──────── RECORD EXCERPTS ────────
(* ===== verification/JsString.v ===== *)
(** * The JavaScript string operations the source uses

    A string is a sequence of code units; [Stdlib.Strings.String] holds the units
    0 to 255, and the units of the source's own literals are all ASCII.
    Nothing here models code of the repository: these are the standard methods
    ([startsWith], [indexOf], [slice], [join], [replace] with a literal pattern,
    [trim], [toLowerCase], [toUpperCase]) and number formatting. *)
From Stdlib Require Import DecimalString DecimalZ DecimalPos Decimal Ascii.
From S2P Require Export Prelude.


(** [simpl] may unfold concatenation once its first argument is a constructor. *)
#[global] Arguments String.append !s1 s2 : simpl nomatch.

(** [s.startsWith(p)] *)
Fixpoint starts_with (p s : string) : bool :=
  match p, s with
  | EmptyString, _ => true
  | String c p', String d s' => Ascii.eqb c d && starts_with p' s'
  | String _ _, EmptyString => false
  end.

(** [s.slice(n)] and [s.slice(0, n)] for a non-negative [n] *)
Fixpoint sdrop (n : nat) (s : string) : string :=
  match n, s with
  | O, _ => s
  | S n', String _ s' => sdrop n' s'
  | S _, EmptyString => EmptyString
  end.

Fixpoint stake (n : nat) (s : string) : string :=
  match n, s with
  | O, _ => EmptyString
  | S n', String c s' => String c (stake n' s')
  | S _, EmptyString => EmptyString
  end.

(** [s.includes(p)] *)
Fixpoint str_includes (p s : string) : bool :=
  starts_with p s ||
  match s with
  | EmptyString => false
  | String _ s' => str_includes p s'
  end.

(** [s.indexOf(p)]; [None] is [-1]. *)
Fixpoint index_of (p s : string) : option nat :=
  if starts_with p s then Some O
  else match s with
       | EmptyString => None
       | String _ s' => option_map S (index_of p s')
       end.

(** [l.join(sep)] *)
Fixpoint join (sep : string) (l : list string) : string :=
  match l with
  | [] => EmptyString
  | [s] => s
  | s :: l' => s +:+ sep +:+ join sep l'
  end.

Definition newline : string := String "010" EmptyString.
Definition dquote : ascii := "034".

Definition is_ws (c : ascii) : bool :=
  let n := nat_of_ascii c in
  ((9 <=? n)%nat && (n <=? 13)%nat) || (n =? 32)%nat || (n =? 160)%nat.

Fixpoint trim_start (s : string) : string :=
  match s with
  | String c s' => if is_ws c then trim_start s' else s
  | EmptyString => EmptyString
  end.

Definition srev (s : string) : string := String.string_of_list_ascii (rev (String.list_ascii_of_string s)).
Definition trim_end (s : string) : string := srev (trim_start (srev s)).

(** [s.trim()] *)
Definition trim (s : string) : string := trim_end (trim_start s).

Definition lower_ascii (c : ascii) : ascii :=
  let n := nat_of_ascii c in
  if (65 <=? n)%nat && (n <=? 90)%nat then ascii_of_nat (n + 32) else c.
Definition upper_ascii (c : ascii) : ascii :=
  let n := nat_of_ascii c in
  if (97 <=? n)%nat && (n <=? 122)%nat then ascii_of_nat (n - 32) else c.

Definition smap (f : ascii -> ascii) (s : string) : string :=
  String.string_of_list_ascii (map f (String.list_ascii_of_string s)).
Definition to_lower : string -> string := smap lower_ascii.
Definition to_upper : string -> string := smap upper_ascii.

(** [String(n)] for an integer [n]. *)
Definition show_z (n : Z) : string := NilZero.string_of_int (Z.to_int n).

(** A JavaScript string used as a condition: the empty string is falsy. *)
Definition truthy (s : string) : bool := match s with EmptyString => false | _ => true end.

(** [s.split(c)] *)
Fixpoint split_on (c : ascii) (s : string) : list string :=
  match s with
  | EmptyString => [EmptyString]
  | String a s' =>
      if Ascii.eqb a c then EmptyString :: split_on c s'
      else match split_on c s' with w :: ws => String a w :: ws | [] => [String a EmptyString] end
  end.

(** [o ? .. : ..] on an optional string: absent and empty are falsy. *)
Definition truthy_opt (o : option string) : bool :=
  match o with Some s => truthy s | None => false end.

(** ** Lemmas *)

Lemma append_nil_r s : s +:+ EmptyString = s.
Proof. induction s; simpl; congruence. Qed.

Lemma append_assoc a b c : (a +:+ b) +:+ c = a +:+ (b +:+ c).
Proof. induction a; simpl; congruence. Qed.

Lemma string_app_length a b : String.length (a +:+ b) = (String.length a + String.length b)%nat.
Proof. induction a; simpl; congruence. Qed.

Lemma starts_with_spec p s : starts_with p s = true <-> exists r, s = p +:+ r.
Proof.
  revert s. induction p as [|c p IH]; intros [|d s]; simpl.
  - split; [|done]. intros _. by exists EmptyString.
  - split; [|done]. intros _. by exists (String d s).
  - split; [done|]. intros (r & Hr). discriminate.
  - rewrite andb_true_iff, Ascii.eqb_eq, IH. split.
    + intros [-> (r & ->)]. by exists r.
    + intros (r & Hr). simplify_eq/=. split; [done|by exists r].
Qed.

Lemma starts_with_app p s : starts_with p (p +:+ s) = true.
Proof. rewrite starts_with_spec. by exists s. Qed.

Lemma str_includes_spec p s : str_includes p s = true <-> exists a b, s = a +:+ p +:+ b.
Proof.
  induction s as [|c s IH]; simpl.
  - rewrite orb_false_r, starts_with_spec. split.
    + intros (r & Hr). exists EmptyString, r. done.
    + intros (a & b & Hab). destruct a; [by exists b|discriminate].
  - rewrite orb_true_iff, starts_with_spec, IH. split.
    + intros [(r & Hr)|(a & b & ->)].
      * exists EmptyString, r. done.
      * exists (String c a), b. done.
    + intros (a & b & Hab). destruct a as [|d a].
      * left. by exists b.
      * right. simplify_eq/=. by exists a, b.
Qed.

Lemma str_includes_app p a b : str_includes p (a +:+ p +:+ b) = true.
Proof. rewrite str_includes_spec. by exists a, b. Qed.

Lemma index_of_Some p s n : index_of p s = Some n -> exists b, s = stake n s +:+ p +:+ b.
Proof.
  revert n. induction s as [|c s IH]; intros n; simpl.
  - destruct (starts_with p EmptyString) eqn:E; [|done]. intros [= <-].
    apply starts_with_spec in E as (r & Hr). exists r. done.
  - destruct (starts_with p (String c s)) eqn:E.
    + intros [= <-]. apply starts_with_spec in E as (r & Hr). exists r. done.
    + destruct (index_of p s) as [m|] eqn:Em; [|done]. intros [= <-].
      destruct (IH m eq_refl) as (b & Hb). exists b. simpl. by f_equal.
Qed.

Lemma index_of_None p s : index_of p s = None <-> str_includes p s = false.
Proof.
  induction s as [|c s IH]; simpl.
  - destruct (starts_with p EmptyString); done.
  - destruct (starts_with p (String c s)); simpl; [done|]. rewrite <- IH.
    destruct (index_of p s); simpl; split; congruence.
Qed.

Lemma index_of_sdrop p s n : index_of p s = Some n -> starts_with p (sdrop n s) = true.
Proof.
  revert n. induction s as [|c s IH]; intros n; simpl.
  - destruct (starts_with p EmptyString) eqn:E; [|done]. intros [= <-]. done.
  - destruct (starts_with p (String c s)) eqn:E; [intros [= <-]; done|].
    destruct (index_of p s) as [m|]; [|done]. intros [= <-]. simpl. by apply IH.
Qed.

Lemma stake_sdrop n s : stake n s +:+ sdrop n s = s.
Proof. revert s. induction n; intros [|c s]; simpl; try done. by rewrite IHn. Qed.

Lemma sdrop_app p s : sdrop (String.length p) (p +:+ s) = s.
Proof. induction p; simpl; [by destruct s|done]. Qed.

Lemma stake_length n s : (String.length (stake n s) <= n)%nat.
Proof. revert s. induction n; intros [|c s]; simpl; try lia. specialize (IHn s). lia. Qed.

Lemma join_cons sep s l : l <> [] -> join sep (s :: l) = s +:+ sep +:+ join sep l.
Proof. by destruct l. Qed.

Lemma show_z_inj m n : show_z m = show_z n -> m = n.
Proof.
  unfold show_z. intros H.
  assert (forall z, Z.to_int z <> Decimal.Pos Decimal.Nil /\ Z.to_int z <> Decimal.Neg Decimal.Nil) as Hn.
  { intros z. split; intros E; pose proof (DecimalZ.of_to z) as O; rewrite E in O; simpl in O;
      subst z; vm_compute in E; discriminate. }
  assert (Some (Z.to_int m) = Some (Z.to_int n)) as E.
  { rewrite <- !NilZero.isi by apply Hn. by rewrite H. }
  apply DecimalZ.to_int_inj. congruence.
Qed.

(** ** Splitting *)

(** [s] does not contain [c]. *)
Definition lacks (c : ascii) (s : string) : bool := negb (existsb (Ascii.eqb c) (String.list_ascii_of_string s)).

Lemma lacks_cons c a s : lacks c (String a s) = negb (Ascii.eqb a c) && lacks c s.
Proof. unfold lacks. simpl. by rewrite negb_orb, Ascii.eqb_sym. Qed.

Lemma split_on_lacks c s : lacks c s = true -> split_on c s = [s].
Proof.
  induction s as [|a s IH]; [done|]. rewrite lacks_cons. intros [Ha Hs]%andb_prop. simpl.
  apply negb_true_iff in Ha. by rewrite Ha, IH.
Qed.

Lemma split_on_app c s rest : lacks c s = true -> split_on c (s +:+ String c rest) = s :: split_on c rest.
Proof.
  induction s as [|a s IH]; [intros _; simpl; by rewrite Ascii.eqb_refl|].
  rewrite lacks_cons. intros [Ha Hs]%andb_prop. simpl. apply negb_true_iff in Ha. by rewrite Ha, IH.
Qed.

Lemma split_join c l : l <> [] -> (forall s, In s l -> lacks c s = true) -> split_on c (join (String c EmptyString) l) = l.
Proof.
  induction l as [|s l IH]; [done|]. intros _ Hl. destruct l as [|t l].
  - simpl. apply split_on_lacks, Hl. by left.
  - rewrite join_cons by done. change (s +:+ String c EmptyString +:+ ?r) with (s +:+ String c r).
    rewrite split_on_app by (apply Hl; by left). f_equal. apply IH; [done|]. intros x Hx. apply Hl. by right.
Qed.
────────
§ **WORK TO BE COMPLETED**
The count alone is needed: how many lines of these entries contain the word "Some"?

§ **ANSWER TO THIS TASK**
5